* [Exercise data]
(** The column [c] of [df], or [fallback] when [df] has no such column. *)
Definition column_or (df : DataFrame) (c : string) (fallback : list cell)
    : list cell :=
  match getitem df c with
  | Ok col => col
  | Raise _ => fallback
  end.

(** [v.fillna(0)] on one cell *)
Definition fill_zero (v : cell) : cell := if isna v then Int 0 else v.

(** Lines 74-79 of [fraud_check.py] on their own: the reward default, the
    filling of missing rewards and the conversion of the date columns, as
    [derive_flags] begins. *)
Definition prepare (to_datetime : cell -> option Z) (df : DataFrame)
    : result DataFrame :=
  let df := if negb (has_column df "reward_value")
            then setitem_scalar df "reward_value" (Int 0) else df in
  let* df := apply_column fill_zero "reward_value" df in
  convert_dates to_datetime ["referral_at_local"; "transaction_at_local";
                             "referrer_expiry"] df.

(** What the prepared table reads under the name [c], in terms of [df]. *)
Definition prepared_column (to_datetime : cell -> option Z) (df : DataFrame)
    (c : string) : result (list cell) :=
  if String.eqb c "reward_value" then
    Ok (fill_zero <$> column_or df "reward_value" (replicate (nrows df) (Int 0)))
  else if in_list c ["referral_at_local"; "transaction_at_local"; "referrer_expiry"]
  then on_ok (fmap (coerce_datetime to_datetime)) (getitem df c)
  else getitem df c.

(** The flag columns [derive_flags] writes, cell by cell, from the columns
    of the prepared table [d]; [rewarded] are the results of [> 0] on its
    reward column.  An optional column that is absent gives its default. *)
Definition flag_values (today : Z) (d : DataFrame) (n : nat)
    (rewarded : list bool) : list (string * list bool) :=
  let col c := column_or d c [] in
  let now := normalize today in
  [ ("is_granted",
     match getitem d "is_reward_granted" with
     | Ok c => is_granted_of <$> c
     | Raise _ => replicate n false
     end);
    ("is_account_active",
     match getitem d "referrer_deleted" with
     | Ok c => is_account_active_of <$> c
     | Raise _ => replicate n true
     end);
    ("is_member_active",
     match getitem d "referrer_expiry" with
     | Ok c => (fun v => time_ge v (Time now)) <$> c
     | Raise _ => replicate n false
     end);
    ("same_month",
     zip_with same_month_of (col "transaction_at_local") (col "referral_at_local"));
    ("tx_after_ref",
     zip_with time_ge (col "transaction_at_local") (col "referral_at_local"));
    ("is_trans_new", is_trans_new_of <$> col "transaction_type");
    ("is_trans_paid", is_trans_paid_of <$> col "transaction_status");
    ("has_trans_id", has_trans_id_of <$> col "transaction_id");
    ("is_pending_or_failed", is_pending_or_failed_of <$> col "status_name");
    ("is_success", is_success_of <$> col "status_name");
    ("has_reward", rewarded) ].
Lemma timers_back_controls_witness :
  let g :=
    run [({| localeTime := "9:00:05 AM"; now := 1700000005000 |}, ClickSpinner);
         ({| localeTime := "9:00:06 AM"; now := 1700000006000 |}, ChangeToast true)]
      (mounted {| localeTime := "9:00:00 AM"; now := 1700000000000 |}
         true true true true) in
  In spinner_timer (timers g) /\ In toast_timer (timers g).
Proof.
  intros g.
  destruct (timers_back_controls
              [({| localeTime := "9:00:05 AM"; now := 1700000005000 |}, ClickSpinner);
               ({| localeTime := "9:00:06 AM"; now := 1700000006000 |}, ChangeToast true)]
              {| localeTime := "9:00:00 AM"; now := 1700000000000 |} true true true true)
    as (_ & Hspinner & Htoast).
  split; [ apply Hspinner | apply Htoast ]; reflexivity.
Defined.

(** *** What no interaction does *)

(** Every array of [h] is in [h'], with the same elements. *)
Definition grows (h h' : Heap) : Prop :=
  forall l, is_Some (h !! l) -> h' !! l = h !! l.

Lemma grows_refl h : grows h h.
Proof. intros l _. reflexivity. Qed.

Lemma grows_alloc (h : Heap) entries : grows h (<[fresh (dom h) := entries]> h).
Proof.
  intros l Hl. apply lookup_insert_ne. intros <-.
  apply (is_fresh (dom h)), elem_of_dom, Hl.
Qed.

Lemma grows_trans h1 h2 h3 : grows h1 h2 -> grows h2 h3 -> grows h1 h3.
Proof.
  intros H12 H23 l Hl. rewrite H23, H12; [ reflexivity | exact Hl | ].
  rewrite H12; exact Hl.
Qed.

Definition is_sort (event : Event) : bool :=
  match event with
  | ClickSort _ => true
  | _ => false
  end.

Definition is_save (event : Event) : bool :=
  match event with
  | ClickSave => true
  | _ => false
  end.

(** What one step keeps. *)
Definition keeps (event : Event) (g g' : Gallery) : Prop :=
  submittedNames (page g) `prefix_of` submittedNames (page g') /\
  toasts (page g) `prefix_of` toasts (page g') /\
  grows (heap (page g)) (heap (page g')) /\
  (is_sort event = false -> sortConfig (page g') = sortConfig (page g)) /\
  (is_save event = false ->
     submittedNames (page g') = submittedNames (page g) /\
     length (log (page g')) = length (log (page g))).

Ltac kept :=
  first
    [ reflexivity
    | discriminate
    | apply grows_refl
    | apply grows_alloc
    | solve [ eapply grows_trans; apply grows_alloc ]
    | solve [ eexists; reflexivity ]
    | solve [ intros _; reflexivity ]
    | solve [ intros _; split; [ reflexivity | rewrite ?length_map; reflexivity ] ] ].

Ltac frame := unfold keeps, log; cbn; rewrite ?read_fresh; conjuncts; kept.

Lemma step_keeps clock event g : keeps event g (step clock event g).
Proof.
  destruct g as [p bb tb ts]. destruct event; cbn.
  - unfold handleSpinnerClick. frame.
  - unfold fire. cbn. destruct (List.nth_error ts n) as [[|]|]; [ | | frame ].
    + unfold spinnerTimeout. frame.
    + unfold toastTimeout. cbn. destruct tb; frame.
  - unfold handleCheckboxChange. cbn. destruct bb; frame.
  - unfold handleBannerDismiss. cbn. destruct (showBanner p); frame.
  - unfold handleToastCheckboxChange. cbn. destruct tb; [ | frame ].
    destruct isChecked; [ | frame ].
    unfold toast_show. cbn. destruct (toast_api p); frame.
  - unfold on_page, modal_show. cbn. destruct (modal p); frame.
  - unfold on_page, modal_hide. cbn. destruct (modal p); frame.
  - unfold on_page, handleNameChange. frame.
  - unfold on_page, handleSave. cbn. rewrite save_test.
    destruct (blank (nameInputValue p)); cbn.
    + unfold toast_show. destruct (toast_api p); frame.
    + unfold modal_hide. cbn. destruct (modal p); frame.
  - unfold on_page, handleCancel, modal_hide. cbn. destruct (modal p); frame.
  - unfold on_page, handleSort. frame.
Qed.

Lemma run_cons clock event events g :
  run ((clock, event) :: events) g = run events (step clock event g).
Proof. reflexivity. Qed.

(** X17. What no sequence of interactions does.  A submitted name is
    never removed or changed, and a toast shown is never taken back: the
    earlier lists are prefixes of the later ones.  No array is written to
    once built: every array of the heap is still there with the same
    elements.  The sort setting changes only on a click on a header, and
    the submitted names and the length of the status log only on a click
    on Save. *)
Theorem interactions_keep events g :
  submittedNames (page g) `prefix_of` submittedNames (page (run events g)) /\
  toasts (page g) `prefix_of` toasts (page (run events g)) /\
  grows (heap (page g)) (heap (page (run events g))) /\
  (forallb (fun ce => negb (is_sort (snd ce))) events = true ->
     sortConfig (page (run events g)) = sortConfig (page g)) /\
  (forallb (fun ce => negb (is_save (snd ce))) events = true ->
     submittedNames (page (run events g)) = submittedNames (page g) /\
     length (log (page (run events g))) = length (log (page g))).
Proof.
  revert g. induction events as [|[clock event] events IH]; intros g.
  - repeat split; reflexivity.
  - rewrite run_cons.
    destruct (step_keeps clock event g) as (Hn & Ht & Hh & Hs & Hv).
    destruct (IH (step clock event g)) as (Hn' & Ht' & Hh' & Hs' & Hv').
    split; [ etransitivity; eassumption | ].
    split; [ etransitivity; eassumption | ].
    split; [ eapply grows_trans; eassumption | ].
    cbn [forallb snd]. split.
    + intros Hall. apply andb_true_iff in Hall. destruct Hall as [He Hall].
      rewrite (Hs' Hall). apply Hs. destruct (is_sort event); [ discriminate | reflexivity ].
    + intros Hall. apply andb_true_iff in Hall. destruct Hall as [He Hall].
      destruct (Hv' Hall) as [-> ->]. apply Hv.
      destruct (is_save event); [ discriminate | reflexivity ].
Qed.

Lemma interactions_keep_witness :
  let clock := {| localeTime := "9:10:00 AM"; now := 1700000600000 |} in
  sortConfig
    (page (run [(clock, TypeName "Grace"); (clock, ClickOpenModal); (clock, ClickSave)]
             (on_page (handleSort "time")
                (mounted clock true true true true)))) =
  {| SortConfig.key := Some "time"; SortConfig.direction := asc |}.
Proof.
  intros clock.
  apply (proj1 (proj2 (proj2 (proj2
           (interactions_keep
              [(clock, TypeName "Grace"); (clock, ClickOpenModal); (clock, ClickSave)]
              (on_page (handleSort "time") (mounted clock true true true true))))))).
  reflexivity.
Defined.

(** X18. Saving a name that is not blank: the trimmed name and the time
    are appended to the submitted names, a row for it is appended to the
    status log, the input is emptied and, where the modal exists, it is
    closed and its row set to "Inactive".  The sort setting and the toasts
    stay, and the array that was the status log before is not touched. *)
Theorem save_appends clock p :
  blank (nameInputValue p) = false ->
  let name := trim (nameInputValue p) in
  let row := submitted_entry clock name (localeTime clock) in
  submittedNames (handleSave clock p) =
    (submittedNames p ++
       [{| SubmittedName.name := name; SubmittedName.time := localeTime clock |}])%list /\
  nameInputValue (handleSave clock p) = "" /\
  log (handleSave clock p) =
    match modal p with
    | Some _ => List.map (retag clock "modal" "Inactive") (log p ++ [row])
    | None => (log p ++ [row])%list
    end /\
  List.last (log (handleSave clock p)) row = row /\
  modal (handleSave clock p) =
    match modal p with
    | Some _ => Some false
    | None => None
    end /\
  sortConfig (handleSave clock p) = sortConfig p /\
  toasts (handleSave clock p) = toasts p /\
  grows (heap p) (heap (handleSave clock p)).
Proof.
  intros Hblank name row.
  assert (Hlog : log (handleSave clock p) =
                 match modal p with
                 | Some _ => List.map (retag clock "modal" "Inactive") (log p ++ [row])
                 | None => (log p ++ [row])%list
                 end).
  { unfold handleSave. rewrite save_test, Hblank. cbn. unfold modal_hide. cbn.
    destruct (modal p); unfold log; cbn; rewrite ?read_fresh; reflexivity. }
  split; [ | split; [ | split; [ exact Hlog | split ] ] ].
  - unfold handleSave. rewrite save_test, Hblank. cbn. apply modal_hide_names.
  - unfold handleSave. rewrite save_test, Hblank. cbn. unfold modal_hide. cbn.
    destruct (modal p); reflexivity.
  - rewrite Hlog. destruct (modal p).
    + rewrite List.map_app. cbn [List.map]. rewrite List.last_last. reflexivity.
    + apply List.last_last.
  - unfold handleSave. rewrite save_test, Hblank. cbn. unfold modal_hide. cbn.
    destruct (modal p) eqn:Hmodal; cbn; rewrite ?Hmodal; conjuncts; kept.
Qed.

Lemma save_appends_witness :
  let clock := {| localeTime := "9:05:00 AM"; now := 1700000300000 |} in
  let p := handleNameChange " Ada " morning in
  submittedNames (handleSave clock p) =
    [{| SubmittedName.name := "Ada"; SubmittedName.time := "9:05:00 AM" |}] /\
  List.last (log (handleSave clock p)) (submitted_entry clock "Ada" "9:05:00 AM") =
    {| StatusEntry.id := "submitted-1700000300000";
       StatusEntry.name := "Submitted Name: Ada";
       StatusEntry.status := "Submitted";
       StatusEntry.time := "9:05:00 AM" |}.
Proof.
  intros clock p.
  destruct (save_appends clock p eq_refl) as (Hnames & _ & _ & Hlast & _).
  split; [ exact Hnames | exact Hlast ].
Defined.
(** When the environment always answers, a total program has a run. *)
Lemma twp_runs {R} Q h (t : prog R) :
  (forall h c, exists r, E h c r) -> twp E Q h t -> exists n h' o, exec E n h t h' o.
Proof.
  intros L. induction 1 as [h t r V|h t t' V _ IH|h t s k V|h t k V|h t c k V _ IH _ Hx Ht].
  - exists O, h, (Done r). eapply exec_ret; eauto.
  - destruct IH as (n & h' & o & X). exists (S n), h', o. eapply exec_tau; eauto.
  - exists O, h, (Exited s). eapply exec_exit; eauto.
  - exists O, h, Trapped. eapply exec_trap; eauto.
  - destruct (L h c) as [r Er]. destruct (returning c r) eqn:Rt.
    + destruct (IH r Er Rt) as (n & h' & o & X).
      exists (S n), h', o. eapply exec_sys; eauto.
    + destruct c; cbn in Rt; try discriminate; try congruence.
      exists O, (h ++ [(CExec path argv, r)]), (Replaced path argv).
      eapply exec_replaced; eauto. apply Z.ltb_ge in Rt. lia.
Qed.

(** ** Rules for total correctness *)

Lemma twp_mono {R} (Q Q' : outcome R -> history -> Prop) h t :
  twp E Q h t -> (forall o h', Q o h' -> Q' o h') -> twp E Q' h t.
Proof.
  induction 1; intros M.
  - eapply twp_ret_v; eauto.
  - eapply twp_tau_v; eauto.
  - eapply twp_exit_v; eauto.
  - eapply twp_trap_v; eauto.
  - eapply twp_sys_v; eauto.
Qed.

(** What is left to prove after the first part of a sequence. *)
Definition seqpost {R S} (Q : outcome S -> history -> Prop) (k : R -> prog S)
  (o : outcome R) (h : history) : Prop :=
  match o with
  | Done r => twp E Q h (k r)
  | Exited n => Q (Exited n) h
  | Replaced p a => Q (Replaced p a) h
  | Trapped => Q Trapped h
  end.

(** Only the first step of a program matters. *)
Lemma twp_view {R} Q h (t t' : prog R) : view t = view t' -> twp E Q h t -> twp E Q h t'.
Proof.
  intros V T. inv T; rewrite V in *.
  - eapply twp_ret_v; eauto.
  - eapply twp_tau_v; eauto.
  - eapply twp_exit_v; eauto.
  - eapply twp_trap_v; eauto.
  - eapply twp_sys_v; eauto.
Qed.

Lemma twp_bind {R S} Q h (t : prog R) (k : R -> prog S) :
  twp E (seqpost Q k) h t -> twp E Q h (ITree.bind t k).
Proof.
  induction 1 as [h t r V HQ|h t t' V _ IH|h t s kk V HQ|h t kk V HQ|h t c kk V _ IH HR Hx Ht];
    pose proof (view_bind t k) as VB; rewrite V in VB.
  - eapply twp_view; [symmetry; exact VB|exact HQ].
  - eapply twp_tau_v; eauto.
  - eapply twp_exit_v; eauto.
  - eapply twp_trap_v; eauto.
  - eapply twp_sys_v; eauto.
Qed.

Lemma twp_ret {R} (Q : outcome R -> history -> Prop) h r : Q (Done r) h -> twp E Q h (Ret r).
Proof. intros. eapply twp_ret_v; eauto. reflexivity. Qed.

Lemma twp_exit {R} (Q : outcome R -> history -> Prop) h n :
  Q (Exited n) h -> twp E Q h (exit_ n).
Proof. intros. eapply twp_exit_v; eauto. reflexivity. Qed.

Lemma twp_abort {R} (Q : outcome R -> history -> Prop) h : Q Trapped h -> twp E Q h abort.
Proof. intros. eapply twp_trap_v; eauto. reflexivity. Qed.

(** Calls that always return to the caller. *)
Definition plain (c : call) : Prop := forall r, returning c r = true.

Lemma twp_sys (Q : outcome reply -> history -> Prop) h c :
  plain c -> (forall r, E h c r -> Q (Done r) (h ++ [(c, r)])) -> twp E Q h (sys c).
Proof.
  intros P H. eapply twp_sys_v; [reflexivity| | | |].
  - intros r Er _. eapply twp_ret_v; [reflexivity|]. auto.
  - intros r p a -> _ Hr. specialize (P r). cbn in P. apply Z.ltb_lt in P. lia.
  - intros s ->. specialize (P (ok 0)). discriminate.
  - intros ->. specialize (P (ok 0)). discriminate.
Qed.

Lemma twp_sysret (Q : outcome Z -> history -> Prop) h c :
  plain c -> (forall r, E h c r -> Q (Done (r_ret r)) (h ++ [(c, r)])) -> twp E Q h (sysret c).
Proof.
  intros P H. unfold sysret. apply twp_bind, twp_sys; auto.
  intros r Er. cbn. apply twp_ret; auto.
Qed.

(** A call of exec: it replaces the process, or returns a negative value. *)
Lemma twp_exec (Q : outcome Z -> history -> Prop) h p a :
  (forall r, E h (CExec p a) r -> r_ret r >= 0 -> Q (Replaced p a) (h ++ [(CExec p a, r)])) ->
  (forall r, E h (CExec p a) r -> r_ret r < 0 -> Q (Done (r_ret r)) (h ++ [(CExec p a, r)])) ->
  twp E Q h (sysret (CExec p a)).
Proof.
  intros H1 H2. unfold sysret. apply twp_bind. eapply twp_sys_v; [reflexivity| | | |].
  - intros r Er Hr. apply Z.ltb_lt in Hr. eapply twp_ret_v; [reflexivity|].
    cbn. apply twp_ret; auto.
  - intros r p' a' [= <- <-] Er Hr. cbn. auto.
  - discriminate.
  - discriminate.
Qed.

* [Task objective] Now copy each line of the entries that mentions "plain".

* [Result of this task]
Definition plain (c : call) : Prop := forall r, returning c r = true.
  plain c -> (forall r, E h c r -> Q (Done r) (h ++ [(c, r)])) -> twp E Q h (sys c).
  plain c -> (forall r, E h c r -> Q (Done (r_ret r)) (h ++ [(c, r)])) -> twp E Q h (sysret c).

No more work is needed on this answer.